4. 4 Limitations
The study owns some limitations such as, firstly, the focus on
ionotropic glutamate signaling and not, for instance, on the potential
role of metabotropic mGluR5 receptors as suggested by EE-induced mGluR5
enhancement of hippocampal LTP (Buschler & Manahan-Vaughan, 2017).
Therefore, ad-hoc molecular studies are needed on the entire
glutamatergic components, as well as on other neurochemical pathways
(e.g., BDNF, 5-HT) and brain regions (e.g., amygdala) relevant to
rewarding and learning. Further, we did not investigate the mechanism
underlying the expression change, whether due to changes in synthesis or
degradation.

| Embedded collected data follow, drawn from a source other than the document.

(* ===== verification/Injection.v ===== *)
(** * The Injection Controller (content.js lines 111-148)

    [addButton] prepends the button to the header action region when the
    region exists and no element has the button's id.
    [checkAndAddButton] checks the path and starts a retry chain:
    [tryAddButton] with a fresh counter [attempts = 0].  Each run of
    [tryAddButton] gives up when the counter has reached [maxAttempts],
    does nothing when the button exists, and otherwise calls [addButton]
    and, if the button is still missing, increments the counter and
    schedules itself 1000 ms later.  The closure's counter is passed
    explicitly: a run returns the document and the counter of the retry
    it schedules, if any.

    Theorems: [addButton] never makes a second button; a run does work
    (schedules a retry or inserts the button, read off its result by
    [run_acted]) exactly when it calls [addButton]; a retry chain has at
    most ten such runs, and exactly ten when the header region never
    appears; a run is a no-op once the button exists. *)

From S2P Require Import Prelude JsString Dom.

Definition maxAttempts : nat := 10.
Definition retry_delay : nat := 1000.

(** The button [addButton] creates (lines 114-118). *)
Definition the_button : node :=
  mk_node button_id "btn btn-sm" "Copy PR Link" true.

Definition set_header_actions (d : dom) (h : option (list node)) : dom :=
  mk_dom (meta_repo d) (issue_title d) (author_el d) (header_number d) h
         (other_nodes d) (toasts d).

Definition addButton (d : dom) : dom :=
  match header_actions d, getElementById d button_id with
  | Some children, None => set_header_actions d (Some (the_button :: children))
  | _, _ => d
  end.

(** One run of [tryAddButton] with the counter at [attempts]: the
    document after it, and the counter of the retry it schedules. *)
Definition tryAddButton (attempts : nat) (d : dom) : dom * option nat :=
  if (maxAttempts <=? attempts)%nat then (d, None)
  else match getElementById d button_id with
       | Some _ => (d, None)
       | None =>
           let d' := addButton d in
           match getElementById d' button_id with
           | Some _ => (d', None)
           | None => (d', Some (S attempts))
           end
       end.

Definition is_pr_path (loc : location) : bool := includes (pathname loc) "/pull/".

(** [checkAndAddButton]: a fresh chain, counter at 0, on a PR path. *)
Definition checkAndAddButton (loc : location) (d : dom) : dom * option nat :=
  if is_pr_path loc then tryAddButton 0 d else (d, None).

(** Whether a run of [tryAddButton] did any work, read off its result
    alone: it scheduled a retry, or the document it leaves has more
    elements with the button's id than the one it found. *)
Definition run_acted (attempts : nat) (d : dom) : bool :=
  let '(d', retry) := tryAddButton attempts d in
  match retry with
  | Some _ => true
  | None => (count_id d button_id <? count_id d' button_id)%nat
  end.

(** The runs that did work in a retry chain started with counter
    [attempts], when its successive runs find the documents [pages]; the
    chain goes on only while a run schedules a retry. *)
Fixpoint chain_attempts (attempts : nat) (pages : list dom) : nat :=
  match pages with
  | [] => 0
  | d :: pages' =>
      (if run_acted attempts d then 1 else 0) +
      match snd (tryAddButton attempts d) with
      | Some n => chain_attempts n pages'
      | None => 0
      end
  end.

(** ** Lemmas *)

Lemma all_nodes_set_header d ch :
  all_nodes (set_header_actions d (Some ch)) = (ch ++ other_nodes d)%list.
Proof. reflexivity. Qed.

Lemma getElementById_prepend d ch :
  getElementById (set_header_actions d (Some (the_button :: ch))) button_id = Some the_button.
Proof. unfold getElementById. rewrite all_nodes_set_header. cbn [find app]. by rewrite bool_decide_eq_true_2. Qed.

Lemma count_id_prepend d ch :
  header_actions d = Some ch ->
  count_id (set_header_actions d (Some (the_button :: ch))) button_id =
  S (count_id d button_id).
Proof.
  intros Hh. unfold count_id. rewrite all_nodes_set_header. unfold all_nodes. rewrite Hh.
  rewrite <- app_comm_cons, filter_cons_True by done. reflexivity.
Qed.

(** [tryAddButton] by cases: give up, nothing to do, insert, or retry. *)
Lemma tryAddButton_cases k d :
  tryAddButton k d =
  if (maxAttempts <=? k)%nat then (d, None)
  else match getElementById d button_id, header_actions d with
       | Some _, _ => (d, None)
       | None, Some ch => (set_header_actions d (Some (the_button :: ch)), None)
       | None, None => (d, Some (S k))
       end.
Proof.
  unfold tryAddButton. case_if; [done|].
  destruct (getElementById d button_id) eqn:Hg; [done|].
  unfold addButton. rewrite Hg. destruct (header_actions d) as [ch|] eqn:Hh.
  - by rewrite getElementById_prepend.
  - by rewrite Hg.
Qed.

(** ** Theorems *)

(** C15 (invariant): [addButton] inserts a button only where no element
    has its id: it adds one element with that id when the header region
    exists and there is none yet, and otherwise changes nothing.  So it
    never makes a second button, however often it runs. *)
Theorem addButton_count d :
  count_id (addButton d) button_id =
  match header_actions d with
  | Some _ => if bool_decide (count_id d button_id = 0) then 1 else count_id d button_id
  | None => count_id d button_id
  end.
Proof.
  unfold addButton. destruct (header_actions d) as [ch|] eqn:Hh; [|done].
  destruct (getElementById d button_id) eqn:Hg.
  - assert (count_id d button_id <> 0) by (rewrite <- getElementById_None; congruence).
    by case_bool_decide.
  - apply getElementById_None in Hg as Hc. rewrite count_id_prepend, Hc by done.
    done.
Qed.

(** [tryAddButton] keeps the document's button count at most one. *)
Lemma tryAddButton_at_most_one k d :
  (count_id d button_id <= 1)%nat -> (count_id (fst (tryAddButton k d)) button_id <= 1)%nat.
Proof.
  rewrite tryAddButton_cases. case_if; [done|].
  destruct (getElementById d button_id) eqn:Hg; [done|].
  destruct (header_actions d) as [ch|] eqn:Hh; [|done].
  simpl. rewrite count_id_prepend by done.
  apply getElementById_None in Hg. lia.
Qed.

(** C16 (functional): once the button exists, a run of [tryAddButton]
    (and so [checkAndAddButton], on any page) changes nothing and
    schedules nothing. *)
Theorem tryAddButton_idempotent k d n :
  getElementById d button_id = Some n -> tryAddButton k d = (d, None).
Proof. rewrite tryAddButton_cases. intros ->. by case_if. Qed.

Lemma tryAddButton_idempotent_witness :
  let d := mk_dom None None None None (Some [the_button]) [] [] in
  tryAddButton 0 d = (d, None).
Proof. intros d. apply (tryAddButton_idempotent 0 d the_button). reflexivity. Defined.

Corollary checkAndAddButton_idempotent loc d n :
  getElementById d button_id = Some n -> checkAndAddButton loc d = (d, None).
Proof.
  unfold checkAndAddButton. intros H. case_if; [|done].
  rewrite tryAddButton_cases, H. by case_if.
Qed.

(** A retry is scheduled only below the limit, only while the header
    region is missing, with the counter one higher. *)
Lemma tryAddButton_retry k d d' n :
  tryAddButton k d = (d', Some n) ->
  n = S k /\ (k < maxAttempts)%nat /\ header_actions d = None /\ d' = d.
Proof.
  rewrite tryAddButton_cases. case_if; [done|]. apply Nat.leb_gt in E.
  destruct (getElementById d button_id), (header_actions d); try done.
  intros [= <- <-]. done.
Qed.

(** A run does work exactly when it is below the limit and finds no
    button: exactly the runs that call [addButton]. *)
Lemma run_acted_spec k d :
  run_acted k d = (k <? maxAttempts)%nat && bool_decide (getElementById d button_id = None).
Proof.
  unfold run_acted. rewrite tryAddButton_cases.
  destruct (Nat.leb_spec maxAttempts k) as [Hk|Hk].
  - rewrite (proj2 (Nat.ltb_ge _ _) Hk). apply Nat.ltb_irrefl.
  - rewrite (proj2 (Nat.ltb_lt _ _) Hk). cbn [andb].
    destruct (getElementById d button_id) eqn:Hg.
    + rewrite bool_decide_eq_false_2 by done. apply Nat.ltb_irrefl.
    + rewrite bool_decide_eq_true_2 by done.
      destruct (header_actions d) as [ch|] eqn:Hh; [|done].
      rewrite count_id_prepend by done. apply Nat.ltb_lt. lia.
Qed.

(** C5 (bounds): a retry chain started with counter [k] has at most
    [maxAttempts - k] runs that do work (schedule a retry or insert the
    button), whatever pages its runs find: a chain from
    [checkAndAddButton] makes at most ten attempts. *)
Theorem chain_attempts_bound k pages :
  (chain_attempts k pages <= maxAttempts - k)%nat.
Proof.
  revert k. induction pages as [|d pages IH]; intros k; simpl; [lia|].
  rewrite run_acted_spec.
  destruct (tryAddButton k d) as [d' [n|]] eqn:Ht; simpl.
  - apply tryAddButton_retry in Ht as (-> & Hk & _).
    specialize (IH (S k)). destruct (_ && _); lia.
  - destruct (Nat.ltb_spec k maxAttempts); simpl; [destruct (bool_decide _)|]; lia.
Qed.

(** C17 (liveness of the retry): when the header region never appears,
    the chain keeps retrying: each of its first ten runs does work (calls
    [addButton] and schedules the next run). *)
Theorem chain_attempts_missing_header pages :
  Forall (fun d => header_actions d = None /\ getElementById d button_id = None) pages ->
  chain_attempts 0 pages = min (length pages) maxAttempts.
Proof.
  assert (Hgen : forall k, (k <= maxAttempts)%nat ->
            Forall (fun d => header_actions d = None /\ getElementById d button_id = None) pages ->
            chain_attempts k pages = min (length pages) (maxAttempts - k)).
  { induction pages as [|d pages IH]; intros k Hk Hp; cbn [chain_attempts length]; [lia|].
    inversion Hp as [|? ? [Hh Hg] Hp']; subst.
    rewrite run_acted_spec, tryAddButton_cases, Hh, Hg.
    rewrite bool_decide_eq_true_2 by done.
    destruct (Nat.leb_spec maxAttempts k).
    - replace k with maxAttempts by lia.
      cbn. lia.
    - rewrite (proj2 (Nat.ltb_lt _ _) H). cbn [andb snd].
      rewrite IH by (lia || done). unfold maxAttempts in *. lia. }
  intros Hp. rewrite (Hgen 0) by (unfold maxAttempts; lia || done). done.
Qed.

Lemma chain_attempts_missing_header_witness :
  let d := mk_dom None None None None None [] [] in
  chain_attempts 0 (repeat d 12) = 10%nat.
Proof.
  intros d. rewrite (chain_attempts_missing_header (repeat d 12)).
  - reflexivity.
  - apply Forall_forall. intros x Hx. apply repeat_spec in Hx as ->. split; reflexivity.
Defined.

We measured the glutamatergic changes only at 2 hours after
the end of the brief EE exposure: we are aware that a series of
timepoint assessments may provide a better understanding. We are also
aware that only detecting protein expression cannot establish a causal
relationship and that protein expression alone may not reflect
functional mechanisms. Our rats were kept isolated thus raising the
possibility that housing conditions may indeed influence the response of
the glutamatergic synapse. For instance, we recently demonstrated in
adult male mice that living environment (i.e., social vs isolation
housing) influences the efficacy of EE/fluoxetine interaction in
inhibiting relapse to sucrose (Pintori et al. , 2022b). Finally,
we used only male rats in our study and, therefore, we do not know if
our findings can be extended to female rats.